(** * AI-NewsLetter: the page controller and the editor modal

    A shallow embedding of the client-side state machine of the
    newsletter generator: the [Page] component (its [useState] hooks, its
    event handlers and the parts of its markup that gate the handlers)
    and the [EditorModal] component (its conversation history and the two
    effects that mirror it to [localStorage]).

    Handlers are asynchronous in the source.  A handler is a closure over
    the values of one render; its setter calls act on the live state, and
    an [await fetch] suspends it until the backend answers.  The embedding
    keeps this shape: a handler is a function from the render snapshot to
    a [Task], and [exec] runs a task against the live state up to its
    first suspension. *)

From Stdlib Require Import ZArith Ascii.
From stdpp Require Import base decidable option list strings gmap pretty.

Local Open Scope string_scope.

(** ** Data carried by the page *)

Module Article.
(** [type Article = { title, link, summary?, published?, source? }] *)
Record t : Type := mk {
    title : string;
    link : string;
    summary : option string;
    published : option string;
    source : option string
  }.
End Article.

Module Highlight.
(** The element type of the [highlights] hook. *)
Record t : Type := mk {
    title : string;
    link : string;
    source : option string;
    summary : string
  }.
End Highlight.

Module Tweet.
(** The element type of the [tweets] hook. *)
Record t : Type := mk {
    id : string;
    content : string;
    summary_title : string;
    summary_link : string;
    summary_source : string
  }.

(** [{ ...tweet, content: c }] *)
Definition with_content (c : string) (tw : t) : t :=
    mk (id tw) c (summary_title tw) (summary_link tw) (summary_source tw).
End Tweet.

Module Turn.
(** One conversation turn, [{ role, content }]. *)
Record t : Type := mk {
    role : string;
    content : string
  }.
End Turn.

(** ['summary' | `tweet-${number}` | 'newsletter'] *)
Inductive EditTarget : Type :=
| TargetSummary
| TargetTweet (idx : nat)
| TargetNewsletter.

(** JavaScript truthiness of the two kinds of value the handlers test. *)
Definition truthy (s : string) : bool :=
  match s with
  | EmptyString => false
  | String _ _ => true
  end.

Definition truthy_opt (o : option string) : bool :=
  match o with
  | Some s => truthy s
  | None => false
  end.

(** ** JSON text of a conversation *)

Module JSON.

(** The two built-ins the modal uses on its history, for the values the
    history holds: arrays of [{ role, content }] objects whose strings are
    sequences of 8-bit code units.  [stringify] writes the text
    [JSON.stringify] writes (no white space, keys in the order [role],
    [content], escapes as [QuoteJSONString] chooses them); [parse] reads
    that grammar, with every escape JSON allows inside a string (for code
    units below 256), and gives [None] on every other text.  The built-in
    reads more texts than these (white space, keys in another order,
    other values); the properties below use [parse] on the texts that
    [stringify] writes and on texts that the built-in rejects too. *)

Definition dquote : ascii := "034"%char.
Definition backslash : ascii := "092"%char.
(** C4: get-supported-formats is the concatenation, in list order, of what
    each descriptor lists; nothing is removed, so a spec that two descriptors
    both list appears once for each of them.  The descriptors are taken to
    follow the listing contract: each appends its list to the vector. *)
Theorem get_supported_formats_concat
        (AudioEncoder : Type) (ds : list (Descriptor AudioEncoder))
        (Hcontract : Forall appends_only ds) :
  get_supported_formats ds = List.concat (map list_supported_specs ds) /\
  List.length (get_supported_formats ds)
  = list_sum (map (fun D => List.length (list_supported_specs D)) ds) /\
  (forall pre D1 mid D2 post s,
      ds = pre ++ D1 :: mid ++ D2 :: post ->
      In s (list_supported_specs D1) ->
      In s (list_supported_specs D2) ->
      exists l1 l2 l3, get_supported_formats ds = l1 ++ s :: l2 ++ s :: l3).
Proof.
  assert (Heq : get_supported_formats ds
                = List.concat (map list_supported_specs ds)).
  { unfold get_supported_formats. now rewrite append_all_concat. }
  split; [exact Heq|]. split.
  - rewrite Heq. clear. induction ds as [|D ds IH]; simpl; [reflexivity|].
    now rewrite length_app, IH.
  - intros pre D1 mid D2 post s -> Hs1 Hs2. rewrite Heq.
    apply in_split in Hs1. destruct Hs1 as (x1 & y1 & E1).
    apply in_split in Hs2. destruct Hs2 as (x2 & y2 & E2).
    rewrite map_app, concat_app. simpl.
    rewrite map_app, concat_app. simpl. rewrite E1, E2.
    exists (List.concat (map list_supported_specs pre) ++ x1),
           (y1 ++ List.concat (map list_supported_specs mid) ++ x2),
           (y2 ++ List.concat (map list_supported_specs post)).
    repeat (rewrite <- app_assoc; simpl). reflexivity.
Qed.
(** A search loop that does not find, and one that stops at [x]. *)
Lemma for_ret_none {S A R} (l : list A) (body : A → K S (option R)) s :
  (∀ x, x ∈ l → body x s = Ok None s) → for_ret l body s = Ok None s.
Proof.
  induction l as [|x l IH]; intros H; [done|]. cbn [for_ret].
  rewrite (bind_ok _ _ _ _ _ (H x ltac:(set_solver))). apply IH. set_solver.
Qed.

Lemma for_ret_stop {S A R} (l1 l2 : list A) x (body : A → K S (option R)) s :
  (∀ y, y ∈ l1 → body y s = Ok None s) →
  for_ret (l1 ++ x :: l2) body s =
    obind (body x s) (λ r, match r with Some v => mret (Some v) | None => for_ret l2 body end).
Proof.
  induction l1 as [|y l1 IH]; intros H; [done|]. cbn [for_ret app].
  rewrite (bind_ok _ _ _ _ _ (H y ltac:(set_solver))). apply IH. set_solver.
Qed.

Lemma for_ret_app {S A R} (l1 l2 : list A) (body : A → K S (option R)) s s' :
  for_ret l1 body s = Ok None s' → for_ret (l1 ++ l2) body s = for_ret l2 body s'.
Proof.
  revert s. induction l1 as [|a l1 IH]; intros s; [cbn; intros H; by inversion H|].
  cbn [for_ret app]. unfold mbind, K_bind. destruct (body a s) as [[v|] s1| | | |]; cbn; try done.
  apply IH.
Qed.

(** ** Words *)

Lemma u32_range z : 0 ≤ u32 z < 2 ^ 32.
Proof. unfold u32. apply Z.mod_pos_bound. lia. Qed.

Lemma u32_small z : 0 ≤ z < 2 ^ 32 → u32 z = z.
Proof. unfold u32. apply Z.mod_small. Qed.

Lemma i32_range z : - 2 ^ 31 ≤ i32 z < 2 ^ 31.
Proof. unfold i32. pose proof (Z.mod_pos_bound (z + 2 ^ 31) (2 ^ 32)). lia. Qed.

Lemma i32_small z : - 2 ^ 31 ≤ z < 2 ^ 31 → i32 z = z.
Proof. intros. unfold i32. rewrite Z.mod_small; lia. Qed.

#[export] Hint Resolve u32_range i32_range : kernel.

(** ** Lists *)

Lemma elem_of_seq0 (n i : nat) : i ∈ seq 0 n ↔ (i < n)%nat.
Proof. rewrite elem_of_seq. lia. Qed.

Lemma seq_split (n x : nat) :
  (x < n)%nat → seq 0 n = seq 0 x ++ x :: seq (S x) (n - S x).
Proof.
  intros. replace n with (x + S (n - S x))%nat at 1 by lia. by rewrite seq_app.
Qed.

(** Pulling one list out of a list of lists, up to permutation. *)
Lemma concat_lookup {A} (Q : list (list A)) i l :
  Q !! i = Some l → concat Q ≡ₚ l ++ concat (delete i Q).
Proof.
  revert i. induction Q as [|k Q IH]; intros [|i] H; simplify_eq/=; [done|].
  rewrite (IH i H). by rewrite !app_assoc, (Permutation_app_comm k l).
Qed.
Lemma kill_absent L s Q F pid :
  queues_ok None s Q F → holds L (mch s) → Lptable ∉ L →
  (∀ x q, procs s !! x = Some q → p_pid q ≠ pid) →
  ∃ m', kill pid s = Ok (-1) (set_mch m' s) ∧ holds L m'.
Proof.
  intros HI HL Hlk Habs. pose proof (lo_procs _ _ _ (qo_lists _ _ _ _ HI)) as Hlen.
  assert (wp total (kill pid) (λ r s', r = -1 ∧ ∃ m', s' = set_mch m' s ∧ holds L m') s) as H.
  { unfold kill. wp_step. eapply wp_acquire; [done|done|]. intros m1 Hm1 Hs1. wp_step.
    eapply wp_ok; [by apply (pid_absent pid (λ p _, _))|]. cbv beta iota.
    wp_step. eapply wp_release; [done|set_solver|]. intros m2 Hm2 Hs2. wp_steps.
    split; [done|]. exists m2. rewrite diff_union_lock in Hm2 by done. by destruct s. }
  apply wp_total_ok in H as (r & s' & Hr & -> & m' & -> & Hm'). eauto.
Qed.

Lemma kill_present L s Q F pid x q :
  queues_ok None s Q F → holds L (mch s) → Lptable ∉ L → first_pid (procs s) pid x q →
  ∃ s', kill pid s = Ok 0 s' ∧ holds L (mch s') ∧ queues_ok None s' (queues_killed Q x q) F ∧
    erase (procs s') = erase (alter killed x (procs s)) ∧ context_of s' = context_of s.
Proof.
  intros HI HL Hlk Hfirst. pose proof (lo_procs _ _ _ (qo_lists _ _ _ _ HI)) as Hlen.
  assert (wp total (kill pid) (λ r s', r = 0 ∧ holds L (mch s') ∧
    queues_ok None s' (queues_killed Q x q) F ∧
    erase (procs s') = erase (alter killed x (procs s)) ∧ context_of s' = context_of s) s) as H.
  { unfold kill. wp_step. eapply wp_acquire; [done|done|]. intros m1 Hm1 Hs1. wp_step.
    set (s1 := set_mch m1 s).
    destruct (kill_found_ok s1 Q F x q) as (s2 & Hrun & HI2 & He2 & Hr2);
      [by apply (queues_ok_ext None s)|apply Hfirst|].
    apply rest_inv in Hr2 as [Hm2 Hctx]. simpl in Hm2.
    eapply (wp_pid_found pid (λ p _, _) _ s1 x q 0); [done|done|]. wp_step.
    eapply wp_ok; [exact Hrun|]. wp_step.
    eapply wp_release; [by rewrite Hm2|set_solver|]. intros m3 Hm3 Hs3. wp_steps.
    rewrite diff_union_lock in Hm3 by done. split; [done|]. wp_steps.
    split_and!; [done|done| |done|done]. by apply (queues_ok_ext None s2). }
  apply wp_total_ok in H as (r & s' & Hr & -> & H). eauto.
Qed.
(* ===== verification/Choice.v ===== *)
(** * Choosing the next process, resetting and setting priorities (proc.c)

    What [resetReadyList], the body of the loop in [scheduler], [setPriority] and
    [getProcInfo] do to the queues and the table, from the scheduling invariant
    [queues_ok]. *)
From S2P Require Import Prelude Spinlock Str Ptable PtableLists Sched.

(** ** Loops over the table *)

Section slots.
Context (b : proc → bool) (f : proc → proc).

(** A loop that visits every slot and updates some. *)
Definition update_slot (q : proc) : proc := if b q then f q else q.

Definition slots_upto (n : nat) (ps : list proc) : list proc :=
  imap (λ x q, if bool_decide (x < n)%nat then update_slot q else q) ps.

Definition slot_body (p : nat) : K pst unit :=
  q ← getp p; if b q then setp p f else mret tt.

Lemma slots_upto_S n ps q :
  ps !! n = Some q →
  slots_upto (S n) ps = (if b q then alter f n (slots_upto n ps) else slots_upto n ps).
Proof.
  intros Hq. apply list_eq. intros i. unfold slots_upto. rewrite list_lookup_imap.
  destruct (decide (i = n)) as [->|Hne].
  - rewrite Hq. simpl. rewrite bool_decide_true by lia. unfold update_slot at 1.
    destruct (b q); [rewrite list_lookup_alter_eq|]; rewrite list_lookup_imap, Hq; simpl;
      by rewrite bool_decide_false by lia.
  - assert (bool_decide (i < S n)%nat = bool_decide (i < n)%nat) as ->
      by (apply bool_decide_ext; lia).
    destruct (b q); rewrite ?list_lookup_alter_ne by done; by rewrite list_lookup_imap.
Qed.

Lemma slot_body_ok s n q :
  procs s !! n = Some q →
  slot_body n s = Ok tt (if b q then set_procs (alter f n (procs s)) s else s).
Proof.
  intros Hq. unfold slot_body. krun. rewrite (getp_ok _ _ q) by done. cbn [obind].
  destruct (b q); [|done]. by rewrite setp_ok by (by eapply lookup_lt_Some).
Qed.

Lemma for_slots_upto s k : ∀ n,
  length (procs s) = (n + k)%nat →
  for_each (seq n k) slot_body (set_procs (slots_upto n (procs s)) s) =
    Ok tt (set_procs (slots_upto (n + k) (procs s)) s).
Proof.
  induction k as [|k IH]; intros n Hlen; [by rewrite Nat.add_0_r|].
  destruct (lookup_lt_is_Some_2 (procs s) n) as [q Hq]; [lia|].
  assert (slots_upto n (procs s) !! n = Some q) as Hn.
  { unfold slots_upto. rewrite list_lookup_imap, Hq. simpl. by rewrite bool_decide_false by lia. }
  replace (n + S k)%nat with (S n + k)%nat by lia. rewrite <- IH by lia.
  cbn [seq for_each]. rewrite (slots_upto_S _ _ q) by done.
  rewrite (bind_ok _ _ _ _ _ (slot_body_ok (set_procs _ s) n q Hn)). by destruct (b q).
Qed.

Lemma for_slots s :
  length (procs s) = NPROC →
  for_each (seq 0 NPROC) slot_body s = Ok tt (set_procs (update_slot <$> procs s) s).
Proof.
  intros Hlen. pose proof (for_slots_upto s NPROC 0 Hlen) as H.
  assert (slots_upto 0 (procs s) = procs s) as H0.
  { apply list_eq. intros i. unfold slots_upto. rewrite list_lookup_imap. by destruct (procs s !! i). }
  rewrite H0 in H. replace (set_procs (procs s) s) with s in H by by destruct s.
  rewrite H. do 2 f_equal. apply list_eq. intros i. unfold slots_upto.
  rewrite list_lookup_imap, list_lookup_fmap. destruct (procs s !! i) eqn:E; [|done].
  simpl. by rewrite bool_decide_true by (apply lookup_lt_Some in E; lia).
Qed.
End slots.

(** ** Resetting priorities *)

Lemma chain_head ps h l : chain ps h l → h = head l.
Proof. destruct l; [done|]. by intros [-> _]. Qed.

Definition set_prios (l : list nat) (ps : list proc) : list proc :=
  imap (λ x q, if bool_decide (x ∈ l) then set_p_priority DEFAULTPRIO q else q) ps.

Lemma elem_of_concat_insert (Q : list (list nat)) i l l' x :
  Q !! i = Some l → x ∈ concat (<[i := l']> Q) ↔ x ∈ l' ∨ ∃ j k, j ≠ i ∧ Q !! j = Some k ∧ x ∈ k.
Proof.
  intros Hi. pose proof (lookup_lt_Some _ _ _ Hi) as Hlt. rewrite elem_of_concat. split.
  - intros (j & k & Hj & Hx). destruct (decide (j = i)) as [->|Hne].
    + rewrite list_lookup_insert_eq in Hj by done. simplify_eq. auto.
    + rewrite list_lookup_insert_ne in Hj by done. naive_solver.
  - intros [Hx|(j & k & Hne & Hj & Hx)].
    + exists i, l'. by rewrite list_lookup_insert_eq.
    + exists j, k. by rewrite list_lookup_insert_ne.
Qed.

Lemma erase_alter_prio ps x pr :
  erase (alter (set_p_priority pr) x ps) = alter (set_p_priority pr) x (erase ps).
Proof. unfold erase. apply list_fmap_alter. by apply Forall_true. Qed.

(** The invariant when [c] has left queue [i] and become the last of queue [j]. *)
Lemma queues_ok_requeue X s s3 Q F i j c k0 l m :
  i ≠ j → queues_ok X s Q F → Q !! i = Some k0 → k0 ≡ₚ c :: l → Q !! j = Some m →
  c ∉ F ++ concat (<[i := l]> Q) → lists_ok s3 (<[j := m ++ [c]]> (<[i := l]> Q)) F →
  erase (procs s3) = erase (alter (set_p_priority (Z.of_nat j)) c (procs s)) →
  queues_ok X s3 (<[j := m ++ [c]]> (<[i := l]> Q)) F.
Proof.
  intros Hne HI Hi Hk0 Hj Hc HL3 He. pose proof (qo_lists _ _ _ _ HI) as HL.
  assert (status (procs s) c = Some (RUNNABLE, Z.of_nat i)) as Hsc.
  { eapply (qo_ready _ _ _ _ HI i k0); [done|rewrite Hk0; left]. }
  assert (status (procs s3) c = Some (RUNNABLE, Z.of_nat j)) as Hsc3.
  { rewrite (status_erase _ _ _ He). by eapply status_alter_prio. }
  assert (∀ y, y ≠ c → status (procs s3) y = status (procs s) y) as Hs3.
  { intros y Hy. rewrite (status_erase _ _ _ He). by apply status_alter_ne. }
  assert (∀ a k y, <[i := l]> Q !! a = Some k → y ∈ k → status (procs s3) y = Some (RUNNABLE, Z.of_nat a)) as Hold.
  { intros a k y Ha Hy. assert (y ≠ c) as Hyc.
    { intros ->. apply Hc, elem_of_app. right. apply elem_of_concat. eauto. }
    rewrite Hs3 by done. destruct (decide (a = i)) as [->|Hai].
    - rewrite list_lookup_insert_eq in Ha by (by eapply lookup_lt_Some). simplify_eq.
      eapply (qo_ready _ _ _ _ HI i k0); [done|rewrite Hk0; by right].
    - rewrite list_lookup_insert_ne in Ha by done. by eapply (qo_ready _ _ _ _ HI). }
  assert (<[i := l]> Q !! j = Some m) as Hj' by by rewrite list_lookup_insert_ne.
  eapply queues_ok_transfer; [done|done| | | |].
  - intros a k y Ha Hy. destruct (decide (a = j)) as [->|Haj].
    + rewrite list_lookup_insert_eq in Ha by (by eapply lookup_lt_Some). simplify_eq.
      apply elem_of_app in Hy as [Hy| ->%list_elem_of_singleton]; [by eapply Hold|done].
    + rewrite list_lookup_insert_ne in Ha by done. by eapply Hold.
  - intros y pr Hy HX. rewrite (elem_of_concat_insert _ _ _ _ _ Hj').
    destruct (decide (y = c)) as [->|Hyc]; [set_solver|]. rewrite Hs3 in Hy by done.
    pose proof (qo_all _ _ _ _ HI _ _ Hy HX) as (a & k & Ha & Hk)%elem_of_concat.
    destruct (decide (a = j)) as [->|Haj]; [simplify_eq; set_solver|]. right.
    destruct (decide (a = i)) as [->|Hai]; simplify_eq.
    + exists i, l. rewrite list_lookup_insert_eq by (by eapply lookup_lt_Some). rewrite Hk0 in Hk. set_solver.
    + exists a, k. by rewrite list_lookup_insert_ne.
  - intros y Hy. rewrite Hs3; [by apply (qo_free _ _ _ _ HI)|set_solver].
  - intros y st pr Hy. destruct (decide (y = c)) as [->|Hyc]; [|rewrite Hs3 in Hy by done; eauto].
    right. rewrite Hsc3 in Hy. simplify_eq. pose proof (lookup_lt_Some _ _ _ Hj) as Hlt.
    rewrite (lo_queues _ _ _ HL) in Hlt. unfold SIZE, HIGH, LOW in *. lia.
Qed.

(** Moving the head of queue [i] to the tail of queue [j], the new priority [j]. *)
Lemma requeue_head_ok X s Q F i j c l m :
  i ≠ j → queues_ok X s Q F → Q !! i = Some (c :: l) → Q !! j = Some m →
  ∃ s1 s', removeFromReadyList c (Z.of_nat i) s = Ok tt s1 ∧
    putOnReadyList c (Z.of_nat j) (set_procs (alter (set_p_priority (Z.of_nat j)) c (procs s1)) s1)
      = Ok tt s' ∧
    queues_ok X s' (<[j := m ++ [c]]> (<[i := l]> Q)) F ∧
    erase (procs s1) = erase (procs s) ∧
    erase (procs s') = erase (alter (set_p_priority (Z.of_nat j)) c (procs s)) ∧
    rest s' = rest s ∧ freeList s' = freeList s.
Proof.
  intros Hne HI Hi Hj. pose proof (qo_lists _ _ _ _ HI) as HL.
  destruct (removeFromReadyList_head s Q F c i l HL Hi) as (s1 & Hr1 & HL1 & [He1 Hrest1] & Hf1).
  set (s2 := set_procs (alter (set_p_priority (Z.of_nat j)) c (procs s1)) s1).
  assert (lists_ok s2 (<[i := l]> Q) F) as HL2 by by apply lists_ok_alter.
  pose proof (lo_nodup _ _ _ HL) as Hnd.
  assert (c ∉ F ++ concat (<[i := l]> Q)) as Hc.
  { rewrite (concat_lookup _ _ _ Hi) in Hnd. rewrite concat_insert by (by eapply lookup_lt_Some).
    rewrite Permutation_app_comm, <- app_comm_cons, <- app_comm_cons, NoDup_cons in Hnd. set_solver. }
  destruct (putOnReadyList_ok s2 (<[i := l]> Q) F c j m HL2) as (s3 & Hr3 & HL3 & [He3 Hrest3] & Hf3).
  { by rewrite list_lookup_insert_ne. }
  { done. }
  { eapply (lo_lt _ _ _ HL i (c :: l)); [done|left]. }
  assert (erase (procs s3) = erase (alter (set_p_priority (Z.of_nat j)) c (procs s))) as He.
  { rewrite He3. simpl. by rewrite !erase_alter_prio, He1. }
  exists s1, s3. split_and!; [done|done| |done|done|by rewrite Hrest3|by rewrite Hf3].
  by eapply (queues_ok_requeue X s s3 Q F i j c (c :: l)).
Qed.

Lemma demote_step_ok X s Q F i c l m :
  i ≠ 1%nat → queues_ok X s Q F → Q !! i = Some (c :: l) → Q !! 1%nat = Some m →
  ∃ s', demote_step (Some c) s = Ok (inl (head l)) s' ∧
    queues_ok X s' (<[1%nat := m ++ [c]]> (<[i := l]> Q)) F ∧
    erase (procs s') = erase (alter (set_p_priority DEFAULTPRIO) c (procs s)) ∧
    rest s' = rest s ∧ freeList s' = freeList s.
Proof.
  intros Hne HI Hi Hj. pose proof (qo_lists _ _ _ _ HI) as HL.
  destruct (requeue_head_ok X s Q F i 1 c l m Hne HI Hi Hj) as
    (s1 & s' & Hr1 & Hr2 & HI' & He1 & He' & Hrest & Hf).
  destruct (lo_queue _ _ _ HL _ _ Hi) as (h & Hh & -> & q & Hq & Hc).
  pose proof (qo_ready _ _ _ _ HI i (c :: l) c Hi ltac:(left)) as Hst.
  rewrite (lookup_status _ _ _ Hq) in Hst. injection Hst as _ Hp.
  exists s'. split_and!; [|done|done|done|done].
  destruct (erase_lookup _ _ _ _ He1 Hq) as [n Hn].
  unfold demote_step. krun. rewrite (getp_ok _ _ _ Hq). cbn [obind]. rewrite Hp, Hr1. cbn [obind].
  rewrite setp_ok by (by eapply lookup_lt_Some). cbn [obind].
  rewrite (getp_ok _ _ (set_p_priority DEFAULTPRIO (set_p_next n q))).
  2:{ simpl. by rewrite list_lookup_alter_eq, Hn. }
  cbn [obind]. cbn [p_priority set_p_priority]. change DEFAULTPRIO with (Z.of_nat 1). rewrite Hr2.
  cbn [obind]. by rewrite (chain_head _ _ _ Hc).
Qed.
════════
- [EXERCISE BRIEF]: Your answer should be the lines of the records that hold the string "revert".

- [RESULT BELOW]:
  revert s. induction l1 as [|a l1 IH]; intros s; [cbn; intros H; by inversion H|].
  revert i. induction Q as [|k Q IH]; intros [|i] H; simplify_eq/=; [done|].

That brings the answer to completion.